(* ===== verification/SeqNum.v ===== *)
(** * SeqNum: sequence numbers that wrap around at 2^16

    [link/internal/seq_num.h]. A sequence number is its raw 16-bit value. The
    comparisons go through the signed 16-bit difference; the lemmas say that on
    positions of one stream closer than 2^15 they are the comparisons of the
    unbounded positions, which is how every component below reasons. *)

From S2P Require Import Prelude.

Local Open Scope Z_scope.

Abbreviation SeqNum := Z (only parsing).

Section Definitions.

(** The constructor, from a [uint16_t]. *)
Definition SeqNum_make (seq : Z) : SeqNum := u16 seq.

Definition SeqNum_eq (a b : SeqNum) : bool := a =? b.
Definition SeqNum_ne (a b : SeqNum) : bool := negb (a =? b).
Definition SeqNum_lt (a b : SeqNum) : bool := s16 (a - b) <? 0.
Definition SeqNum_le (a b : SeqNum) : bool := s16 (a - b) <=? 0.
Definition SeqNum_gt (a b : SeqNum) : bool := 0 <? s16 (a - b).
Definition SeqNum_ge (a b : SeqNum) : bool := 0 <=? s16 (a - b).

(** [operator++]: the incremented value (the prefix form returns it, the
    postfix form the one before). *)
Definition SeqNum_incr (a : SeqNum) : SeqNum := u16 (a + 1).

(** [operator+=], and [operator+ (int)]. *)
Definition SeqNum_add (a : SeqNum) (n : Z) : SeqNum := u16 (a + n).

(** [operator- (int)]. *)
Definition SeqNum_sub (a : SeqNum) (n : Z) : SeqNum := u16 (a - n).

(** [operator- (SeqNum)]: the wrapped distance from [b] to [a]. *)
Definition SeqNum_dist (a b : SeqNum) : Z := s16 (a - b).

Definition SeqNum_raw (a : SeqNum) : Z := a.

End Definitions.

Section Positions.

(** [a] and [b] are unbounded stream positions within reach of each other. *)
Context (a b : Z) (Hreach : -32768 ≤ a - b < 32768).

Lemma SeqNum_dist_pos : SeqNum_dist (u16 a) (u16 b) = a - b.
Proof. by apply s16_sub_u16. Qed.

Lemma SeqNum_lt_pos : SeqNum_lt (u16 a) (u16 b) = (a <? b).
Proof. unfold SeqNum_lt. rewrite s16_sub_u16 by done. case_bool; lia. Qed.

Lemma SeqNum_le_pos : SeqNum_le (u16 a) (u16 b) = (a <=? b).
Proof. unfold SeqNum_le. rewrite s16_sub_u16 by done. case_bool; lia. Qed.

Lemma SeqNum_gt_pos : SeqNum_gt (u16 a) (u16 b) = (b <? a).
Proof. unfold SeqNum_gt. rewrite s16_sub_u16 by done. case_bool; lia. Qed.

Lemma SeqNum_ge_pos : SeqNum_ge (u16 a) (u16 b) = (b <=? a).
Proof. unfold SeqNum_ge. rewrite s16_sub_u16 by done. case_bool; lia. Qed.

Lemma SeqNum_eq_pos : SeqNum_eq (u16 a) (u16 b) = (a =? b).
Proof.
  unfold SeqNum_eq. destruct (Z.eqb_spec a b) as [->|Hne]; [lia|].
  apply Z.eqb_neq. intros ?%u16_inj; lia.
Qed.

Lemma SeqNum_ne_pos : SeqNum_ne (u16 a) (u16 b) = negb (a =? b).
Proof. unfold SeqNum_ne. f_equal. apply SeqNum_eq_pos. Qed.

End Positions.

Lemma SeqNum_incr_pos a : SeqNum_incr (u16 a) = u16 (a + 1).
Proof. apply u16_add_l. Qed.

Lemma SeqNum_add_pos a n : SeqNum_add (u16 a) n = u16 (a + n).
Proof. apply u16_add_l. Qed.

Lemma SeqNum_sub_pos a n : SeqNum_sub (u16 a) n = u16 (a - n).
Proof. apply u16_sub_l. Qed.

#[export] Hint Rewrite SeqNum_incr_pos SeqNum_add_pos SeqNum_sub_pos : wrap.

(** C35: Sequence numbers order a stream correctly across the wrap at 2^16: on
    two positions of one stream that are less than 2^15 apart, each of the
    six comparisons of wrapped numbers is the comparison of the positions, and
    the wrapped difference is their distance. *)
Theorem SeqNum_orders_positions (a b : Z) (Hreach : -32768 ≤ a - b < 32768) :
  SeqNum_eq (SeqNum_make a) (SeqNum_make b) = (a =? b)
  ∧ SeqNum_ne (SeqNum_make a) (SeqNum_make b) = negb (a =? b)
  ∧ SeqNum_lt (SeqNum_make a) (SeqNum_make b) = (a <? b)
  ∧ SeqNum_le (SeqNum_make a) (SeqNum_make b) = (a <=? b)
  ∧ SeqNum_gt (SeqNum_make a) (SeqNum_make b) = (b <? a)
  ∧ SeqNum_ge (SeqNum_make a) (SeqNum_make b) = (b <=? a)
  ∧ SeqNum_dist (SeqNum_make a) (SeqNum_make b) = a - b
  ∧ SeqNum_add (SeqNum_make b) (a - b) = SeqNum_make a.
Proof.
  unfold SeqNum_make. repeat apply conj;
    auto using SeqNum_eq_pos, SeqNum_ne_pos, SeqNum_lt_pos, SeqNum_le_pos,
      SeqNum_gt_pos, SeqNum_ge_pos, SeqNum_dist_pos.
  rewrite SeqNum_add_pos. f_equal; lia.
Qed.

Lemma SeqNum_orders_positions_witness :
  SeqNum_make 65538 = 2 ∧ SeqNum_lt (SeqNum_make 65530) (SeqNum_make 65538) = true.
Proof.
  split; [reflexivity|].
  destruct (SeqNum_orders_positions 65530 65538) as (_ & _ & H & _); [lia|].
  rewrite H. reflexivity.
Defined.
(* ===== verification/Buffers.v ===== *)
(** * Buffers: one packet of received or outgoing data

    [link/internal/in_buffer.h], [link/internal/out_buffer.h] and
    [link/internal/out_buffer.cpp]. The payload arrays keep their fixed C++
    sizes (248 and 250 bytes), so that a successful [memcpy] is also a bounds
    proof. *)

From S2P Require Import Prelude.
From S2P Require Import SeqNum.
From S2P Require Import RooIo.
From S2P Require Import Protocol.
From S2P Require Import RetryBackoff.

Local Open Scope Z_scope.
Local Open Scope roo_scope.

(** ** InBuffer *)

Inductive InBufferType := kUnset | kData | kFin.

#[export] Instance InBufferType_eq_dec : EqDecision InBufferType.
Proof. solve_decision. Defined.

Record InBuffer := mkInBuffer {
  ib_type : InBufferType;
  ib_size : Z;
  ib_payload : list byte;
}.

Section InBufferOperations.

(** [memory] is the uninitialised content of the array. *)
Definition InBuffer_new (memory : list byte) : InBuffer := mkInBuffer kUnset 0 memory.

Definition InBuffer_clear (b : InBuffer) : InBuffer := mkInBuffer kUnset 0 (ib_payload b).

(** [size] arrives as a [uint8_t]. *)
Definition InBuffer_set (b : InBuffer) (type : InBufferType) (payload : list byte)
    (size : Z) : option InBuffer :=
  let size := u8 size in
  CHECK (size <=? 248) ;;
  src ← slice payload 0 (Z.to_nat size);
  payload' ← memcpy (ib_payload b) 0 src;
  Some (mkInBuffer type size payload').

(** The bytes [data()[from .. size())]. *)
Definition InBuffer_bytes (b : InBuffer) (from : Z) : list byte :=
  take (Z.to_nat (ib_size b - from)) (drop (Z.to_nat from) (ib_payload b)).

End InBufferOperations.

Record in_buffer_wf (b : InBuffer) : Prop := {
  ibw_length : length (ib_payload b) = 248%nat;
  ibw_size : 0 ≤ ib_size b ≤ 248;
  ibw_unset : ib_type b = kUnset → ib_size b = 0;
}.

Lemma InBuffer_clear_wf b : in_buffer_wf b → in_buffer_wf (InBuffer_clear b).
Proof. intros []. by constructor. Qed.

Lemma InBuffer_set_spec b type payload :
  in_buffer_wf b → Z.of_nat (length payload) ≤ 248 → type ≠ kUnset →
  ∃ b', InBuffer_set b type payload (Z.of_nat (length payload)) = Some b'
        ∧ in_buffer_wf b' ∧ ib_type b' = type
        ∧ ib_size b' = Z.of_nat (length payload)
        ∧ InBuffer_bytes b' 0 = payload.
Proof.
  intros [Hl Hs _] Hp Ht. unfold InBuffer_set. rewrite u8_small by lia. run_checks.
  rewrite Nat2Z.id, slice_Some by lia. cbn [mbind option_bind].
  rewrite drop_0, take_ge by lia. rewrite memcpy_Some by lia. cbn [mbind option_bind].
  eexists; split; [done|]. rewrite take_0, app_nil_l. split; [|cbn; split_and!; try done].
  - constructor; cbn; [|lia|done]. rewrite length_app, length_drop. lia.
  - unfold InBuffer_bytes. cbn. rewrite drop_0, Z.sub_0_r, Nat2Z.id.
    by rewrite take_app_length.
Qed.

(** The tail of a buffer's bytes, as [tryRead] copies it. *)
Lemma InBuffer_slice b from n :
  in_buffer_wf b → 0 ≤ from ≤ ib_size b → 0 ≤ n ≤ ib_size b - from →
  slice (ib_payload b) (Z.to_nat from) (Z.to_nat n)
  = Some (take (Z.to_nat n) (drop (Z.to_nat from) (InBuffer_bytes b 0))).
Proof.
  intros [Hl Hs _] Hf Hn. rewrite slice_Some by lia. f_equal. unfold InBuffer_bytes.
  rewrite drop_0, Z.sub_0_r, skipn_firstn_comm, take_take. f_equal. lia.
Qed.

Lemma length_InBuffer_bytes b :
  in_buffer_wf b → Z.of_nat (length (InBuffer_bytes b 0)) = ib_size b.
Proof.
  intros []. unfold InBuffer_bytes. rewrite length_take, length_drop. lia.
Qed.

(** ** OutBuffer *)

Record OutBuffer := mkOutBuffer {
  ob_size : Z;
  ob_acked : bool;
  ob_flushed : bool;
  ob_finished : bool;
  ob_final : bool;
  ob_payload : list byte;
  ob_expiration : Z;
  ob_send_counter : Z;
}.

Section OutBufferOperations.

Context {io : RooIo} {pf : Platform}.

Definition OutBuffer_new (memory : list byte) : OutBuffer :=
  mkOutBuffer 0 false false false false memory Uptime_Start 0.

Definition OutBuffer_init (b : OutBuffer) (seq_id : SeqNum) (control_bit : bool)
    : option OutBuffer :=
  let header := FormatPacketHeader seq_id kDataPacket control_bit in
  payload ← memcpy (ob_payload b) 0 (StoreBeU16 header);
  Some (mkOutBuffer 0 false false false (ob_final b) payload Uptime_Start 0).

(** Appends up to [count] bytes; returns how many. *)
Definition OutBuffer_write (b : OutBuffer) (buf : list byte) : option (Z * OutBuffer) :=
  if ob_finished b then Some (0, b)
  else
    let capacity := u32 (248 - ob_size b) in
    CHECK (0 <? capacity) ;;
    let full := capacity <=? Z.of_nat (length buf) in
    let count := if full then capacity else Z.of_nat (length buf) in
    payload ← memcpy (ob_payload b) (Z.to_nat (ob_size b + 2)) (take (Z.to_nat count) buf);
    Some (count,
          mkOutBuffer (u8 (ob_size b + count)) (ob_acked b) (ob_flushed b || full)
            full (ob_final b) payload
            (if full then Uptime_Start else ob_expiration b) (ob_send_counter b)).

Definition OutBuffer_flush (b : OutBuffer) : OutBuffer :=
  mkOutBuffer (ob_size b) (ob_acked b) true (ob_finished b) (ob_final b)
    (ob_payload b) (ob_expiration b) (ob_send_counter b).

Definition OutBuffer_finish (b : OutBuffer) : OutBuffer :=
  mkOutBuffer (ob_size b) (ob_acked b) true true (ob_final b)
    (ob_payload b) Uptime_Start (ob_send_counter b).

Definition OutBuffer_markFinal (b : OutBuffer) : option OutBuffer :=
  bytes ← slice (ob_payload b) 0 2;
  raw ← SetPacketHeaderTypeFin (LoadBeU16 bytes);
  payload ← memcpy (ob_payload b) 0 (StoreBeU16 raw);
  Some (mkOutBuffer (ob_size b) (ob_acked b) (ob_flushed b) (ob_finished b) (ob_final b)
          payload (ob_expiration b) (ob_send_counter b)).

Definition OutBuffer_ack (b : OutBuffer) : OutBuffer :=
  mkOutBuffer (ob_size b) true (ob_flushed b) (ob_finished b) (ob_final b)
    (ob_payload b) (ob_expiration b) (ob_send_counter b).

(** The packet as sent: [size()] bytes from [data()]. *)
Definition OutBuffer_packet (b : OutBuffer) : option (list byte) :=
  slice (ob_payload b) 0 (Z.to_nat (u8 (ob_size b + 2))).

(** [Backoff] of out_buffer.cpp: 5 ms growing to 200 ms. *)
Definition OutBuffer_Backoff (retry_count draw : Z) : option Z :=
  RetryBackoffMicros RANDOM_INTEGER_MAX 5000 200000 retry_count draw.

Definition OutBuffer_markSent (b : OutBuffer) (now draw : Z) : option OutBuffer :=
  let counter := if ob_send_counter b <? 255 then u8 (ob_send_counter b + 1)
                 else ob_send_counter b in
  delay ← OutBuffer_Backoff counter draw;
  Some (mkOutBuffer (ob_size b) (ob_acked b) (ob_flushed b) (ob_finished b) (ob_final b)
          (ob_payload b) (now + delay) counter).

Definition OutBuffer_rush (b : OutBuffer) : option OutBuffer :=
  CHECK (0 <? ob_send_counter b) ;;
  Some (mkOutBuffer (ob_size b) (ob_acked b) (ob_flushed b) (ob_finished b) (ob_final b)
          (ob_payload b) Uptime_Start (ob_send_counter b)).

End OutBufferOperations.

(** The payload bytes written so far, after the two header bytes. *)
Definition ob_body (b : OutBuffer) : list byte :=
  take (Z.to_nat (ob_size b)) (drop 2 (ob_payload b)).

Definition ob_header (b : OutBuffer) : list byte := take 2 (ob_payload b).

(** [ob_finished] is what closes a buffer: while it is open there is room. *)
Record out_buffer_wf (b : OutBuffer) : Prop := {
  obw_length : length (ob_payload b) = 250%nat;
  obw_size : 0 ≤ ob_size b ≤ 248;
  obw_open : ob_finished b = false → ob_size b < 248;
  obw_flushed : ob_finished b = true → ob_flushed b = true;
  obw_counter : 0 ≤ ob_send_counter b ≤ 255;
}.

(** What [init] establishes. *)
Record out_buffer_fresh (b : OutBuffer) (header : list byte) : Prop := {
  obf_wf : out_buffer_wf b;
  obf_header : ob_header b = header;
  obf_body : ob_body b = [];
  obf_acked : ob_acked b = false;
  obf_flushed : ob_flushed b = false;
  obf_finished : ob_finished b = false;
  obf_counter : ob_send_counter b = 0;
}.

(** Operations that leave the packet's bytes alone. *)
Definition same_bytes (b b' : OutBuffer) : Prop :=
  ob_payload b' = ob_payload b ∧ ob_size b' = ob_size b.

Lemma same_bytes_header b b' : same_bytes b b' → ob_header b' = ob_header b.
Proof. intros [Hp _]. unfold ob_header. by rewrite Hp. Qed.

Lemma same_bytes_body b b' : same_bytes b b' → ob_body b' = ob_body b.
Proof. intros [Hp Hs]. unfold ob_body. by rewrite Hp, Hs. Qed.

Section OutBufferLemmas.

Context {io : RooIo} {pf : Platform}.

Lemma length_ob_body b :
  out_buffer_wf b → Z.of_nat (length (ob_body b)) = ob_size b.
Proof.
  intros []. unfold ob_body. rewrite length_take, length_drop. lia.
Qed.

Lemma OutBuffer_packet_bytes b :
  out_buffer_wf b → OutBuffer_packet b = Some (ob_header b ++ ob_body b).
Proof.
  intros []. unfold OutBuffer_packet. rewrite u8_small by lia.
  rewrite slice_Some by lia. rewrite drop_0. f_equal. unfold ob_header, ob_body.
  replace (Z.to_nat (ob_size b + 2)) with (2 + Z.to_nat (ob_size b))%nat by lia.
  by rewrite take_take_drop.
Qed.

Lemma OutBuffer_flush_wf b : out_buffer_wf b → out_buffer_wf (OutBuffer_flush b).
Proof. intros []. by constructor. Qed.

Lemma OutBuffer_finish_wf b : out_buffer_wf b → out_buffer_wf (OutBuffer_finish b).
Proof. intros []. by constructor. Qed.

Lemma OutBuffer_ack_wf b : out_buffer_wf b → out_buffer_wf (OutBuffer_ack b).
Proof. intros []. by constructor. Qed.

Lemma OutBuffer_rush_spec b :
  out_buffer_wf b → 0 < ob_send_counter b →
  ∃ b', OutBuffer_rush b = Some b' ∧ out_buffer_wf b' ∧ same_bytes b b'
        ∧ ob_acked b' = ob_acked b ∧ ob_finished b' = ob_finished b
        ∧ ob_flushed b' = ob_flushed b ∧ ob_send_counter b' = ob_send_counter b
        ∧ ob_expiration b' = Uptime_Start.
Proof.
  intros [] ?. unfold OutBuffer_rush. run_checks.
  eexists; split; [done|]. split; [by constructor|done].
Qed.

(** Writing appends, and closes the buffer exactly when it is full. *)
Lemma OutBuffer_write_spec b buf :
  out_buffer_wf b → ob_finished b = false →
  let n := Z.min (Z.of_nat (length buf)) (248 - ob_size b) in
  ∃ b', OutBuffer_write b buf = Some (n, b')
        ∧ out_buffer_wf b' ∧ ob_header b' = ob_header b
        ∧ ob_body b' = ob_body b ++ take (Z.to_nat n) buf
        ∧ ob_finished b' = (248 - ob_size b <=? Z.of_nat (length buf))
        ∧ ob_flushed b' = ob_flushed b || ob_finished b'
        ∧ ob_acked b' = ob_acked b ∧ ob_send_counter b' = ob_send_counter b
        ∧ ob_size b' = ob_size b + n
        ∧ (ob_finished b' = true → ob_expiration b' = Uptime_Start).
Proof.
  intros Hwf Hfin n. pose proof Hwf as [Hl Hs Ho _ Hc]. specialize (Ho Hfin).
  unfold OutBuffer_write. rewrite Hfin, u32_small by lia. run_checks.
  assert ((if 248 - ob_size b <=? Z.of_nat (length buf) then 248 - ob_size b
           else Z.of_nat (length buf)) = n) as ->.
  { subst n. case_bool; lia. }
  assert (Hn : 0 ≤ n ≤ Z.of_nat (length buf) ∧ n ≤ 248 - ob_size b) by lia.
  rewrite memcpy_Some by (rewrite length_take; lia). cbn [mbind option_bind].
  eexists; split; [done|]. cbn [ob_finished ob_flushed ob_acked ob_send_counter ob_size].
  rewrite u8_small by lia.
  pose proof (memcpy_Some (ob_payload b) (Z.to_nat (ob_size b + 2)) (take (Z.to_nat n) buf)
    ltac:(rewrite length_take; lia)) as Hm.
  split_and!; try done.
  - constructor; cbn.
    + erewrite length_memcpy by exact Hm. done.
    + lia.
    + rewrite Z.leb_gt. lia.
    + intros ->. apply orb_true_r.
    + done.
  - unfold ob_header. cbn. apply (take_memcpy_le _ _ _ _ _ Hm). lia.
  - unfold ob_body. cbn [ob_size ob_payload].
    pose proof (take_memcpy _ _ _ _ Hm) as Ht. rewrite length_take in Ht.
    rewrite !take_drop_commute.
    replace (2 + Z.to_nat (ob_size b + n))%nat
      with (Z.to_nat (ob_size b + 2) + Z.to_nat n `min` length buf)%nat by lia.
    rewrite length_take, Ht, drop_app_le by (rewrite length_take; lia).
    do 3 f_equal. lia.
  - cbn. by intros ->.
Qed.

Lemma OutBuffer_markSent_spec `{!PlatformLaws} b now draw :
  out_buffer_wf b → 0 ≤ draw ≤ RANDOM_INTEGER_MAX →
  ∃ b', OutBuffer_markSent b now draw = Some b'
        ∧ out_buffer_wf b' ∧ same_bytes b b'
        ∧ ob_acked b' = ob_acked b ∧ ob_finished b' = ob_finished b
        ∧ ob_flushed b' = ob_flushed b
        ∧ ob_send_counter b' = Z.min 255 (ob_send_counter b + 1)
        ∧ 0 < ob_send_counter b'
        ∧ now + 4000 ≤ ob_expiration b' < now + 240000.
Proof.
  intros [] Hd. unfold OutBuffer_markSent, OutBuffer_Backoff.
  set (c := if ob_send_counter b <? 255 then _ else _).
  assert (Hc : c = Z.min 255 (ob_send_counter b + 1)).
  { subst c. destruct (Z.ltb_spec (ob_send_counter b) 255); rewrite ?u8_small; lia. }
  pose proof RANDOM_INTEGER_MAX_u32.
  destruct (RetryBackoffMicros_range RANDOM_INTEGER_MAX 5000 200000 c draw)
    as (d & -> & Hdr); [lia..|]. cbn [mbind option_bind].
  clearbody c. eexists; split; [done|]. split; [constructor; cbn; try done; lia|].
  change (5000 - 5000 / 5) with 4000 in Hdr. change (200000 + 200000 / 5) with 240000 in Hdr.
  split; [done|]. cbn [ob_acked ob_finished ob_flushed ob_send_counter ob_expiration].
  split_and!; try done; lia.
Qed.

Context `{!RooIoLaws}.

Lemma OutBuffer_init_spec b seq cb :
  length (ob_payload b) = 250%nat →
  ∃ b', OutBuffer_init b seq cb = Some b'
        ∧ out_buffer_fresh b' (StoreBeU16 (FormatPacketHeader seq kDataPacket cb)).
Proof.
  intros Hl. unfold OutBuffer_init.
  pose proof (length_StoreBeU16 (FormatPacketHeader seq kDataPacket cb) (u16_range _)) as H2.
  rewrite memcpy_Some by lia. cbn [mbind option_bind]. eexists; split; [done|].
  rewrite take_0, app_nil_l. constructor; try done.
  - constructor; cbn; try done; [|lia..]. rewrite length_app, length_drop. lia.
  - unfold ob_header. cbn [ob_payload]. rewrite <- H2. apply take_app_length.
Qed.

(** The end-of-stream packet: an empty buffer whose header says 'final'. *)
Lemma OutBuffer_markFinal_spec b seq cb :
  out_buffer_fresh b (StoreBeU16 (FormatPacketHeader seq kDataPacket cb)) →
  ∃ b', OutBuffer_markFinal b = Some b'
        ∧ out_buffer_fresh b' (StoreBeU16 (FormatPacketHeader seq kFinPacket cb)).
Proof.
  intros [Hwf Hh Hb ? ? ? ?]. pose proof Hwf as [Hl Hs Ho Hf Hc].
  unfold OutBuffer_markFinal. rewrite slice_Some by lia. rewrite drop_0. cbn [mbind option_bind].
  unfold ob_header in Hh. rewrite Hh, LoadBeU16_Store by apply u16_range.
  rewrite !FormatPacketHeader_value in * by (cbn; lia).
  rewrite SetPacketHeaderTypeFin_value by (apply Z.mod_pos_bound; lia). cbn [mbind option_bind].
  assert (0 ≤ seq mod 4096 < 4096) by (apply Z.mod_pos_bound; lia).
  pose proof (length_StoreBeU16 (header_value (seq mod 4096) 1 cb)
    ltac:(apply header_range; lia)) as Hlen2. cbn [PacketType_code] in *.
  rewrite memcpy_Some by lia. cbn [mbind option_bind]. eexists; split; [done|].
  rewrite take_0, app_nil_l. constructor; cbn; try done.
  - constructor; cbn; try done. rewrite length_app, length_drop. lia.
  - unfold ob_header. cbn [ob_payload]. rewrite <- Hlen2. apply take_app_length.
  - apply nil_length_inv. apply (f_equal length) in Hb. revert Hb. unfold ob_body. cbn [ob_size ob_payload].
    rewrite !length_take, !length_drop, length_app, length_drop, Hl. cbn. lia.
Qed.

End OutBufferLemmas.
□ □ □ □
### The task
Your answer should consist only of the lines above between the line holding "intros []. unfold OutBuffer_packet." and the line holding "b ++ take (Z.to_nat n) buf", inclusive, each transcribed exactly.

### Written answer
  intros []. unfold OutBuffer_packet. rewrite u8_small by lia.
  rewrite slice_Some by lia. rewrite drop_0. f_equal. unfold ob_header, ob_body.
  replace (Z.to_nat (ob_size b + 2)) with (2 + Z.to_nat (ob_size b))%nat by lia.
  by rewrite take_take_drop.
Qed.

Lemma OutBuffer_flush_wf b : out_buffer_wf b → out_buffer_wf (OutBuffer_flush b).
Proof. intros []. by constructor. Qed.

Lemma OutBuffer_finish_wf b : out_buffer_wf b → out_buffer_wf (OutBuffer_finish b).
Proof. intros []. by constructor. Qed.

Lemma OutBuffer_ack_wf b : out_buffer_wf b → out_buffer_wf (OutBuffer_ack b).
Proof. intros []. by constructor. Qed.

Lemma OutBuffer_rush_spec b :
  out_buffer_wf b → 0 < ob_send_counter b →
  ∃ b', OutBuffer_rush b = Some b' ∧ out_buffer_wf b' ∧ same_bytes b b'
        ∧ ob_acked b' = ob_acked b ∧ ob_finished b' = ob_finished b
        ∧ ob_flushed b' = ob_flushed b ∧ ob_send_counter b' = ob_send_counter b
        ∧ ob_expiration b' = Uptime_Start.
Proof.
  intros [] ?. unfold OutBuffer_rush. run_checks.
  eexists; split; [done|]. split; [by constructor|done].
Qed.

(** Writing appends, and closes the buffer exactly when it is full. *)
Lemma OutBuffer_write_spec b buf :
  out_buffer_wf b → ob_finished b = false →
  let n := Z.min (Z.of_nat (length buf)) (248 - ob_size b) in
  ∃ b', OutBuffer_write b buf = Some (n, b')
        ∧ out_buffer_wf b' ∧ ob_header b' = ob_header b
        ∧ ob_body b' = ob_body b ++ take (Z.to_nat n) buf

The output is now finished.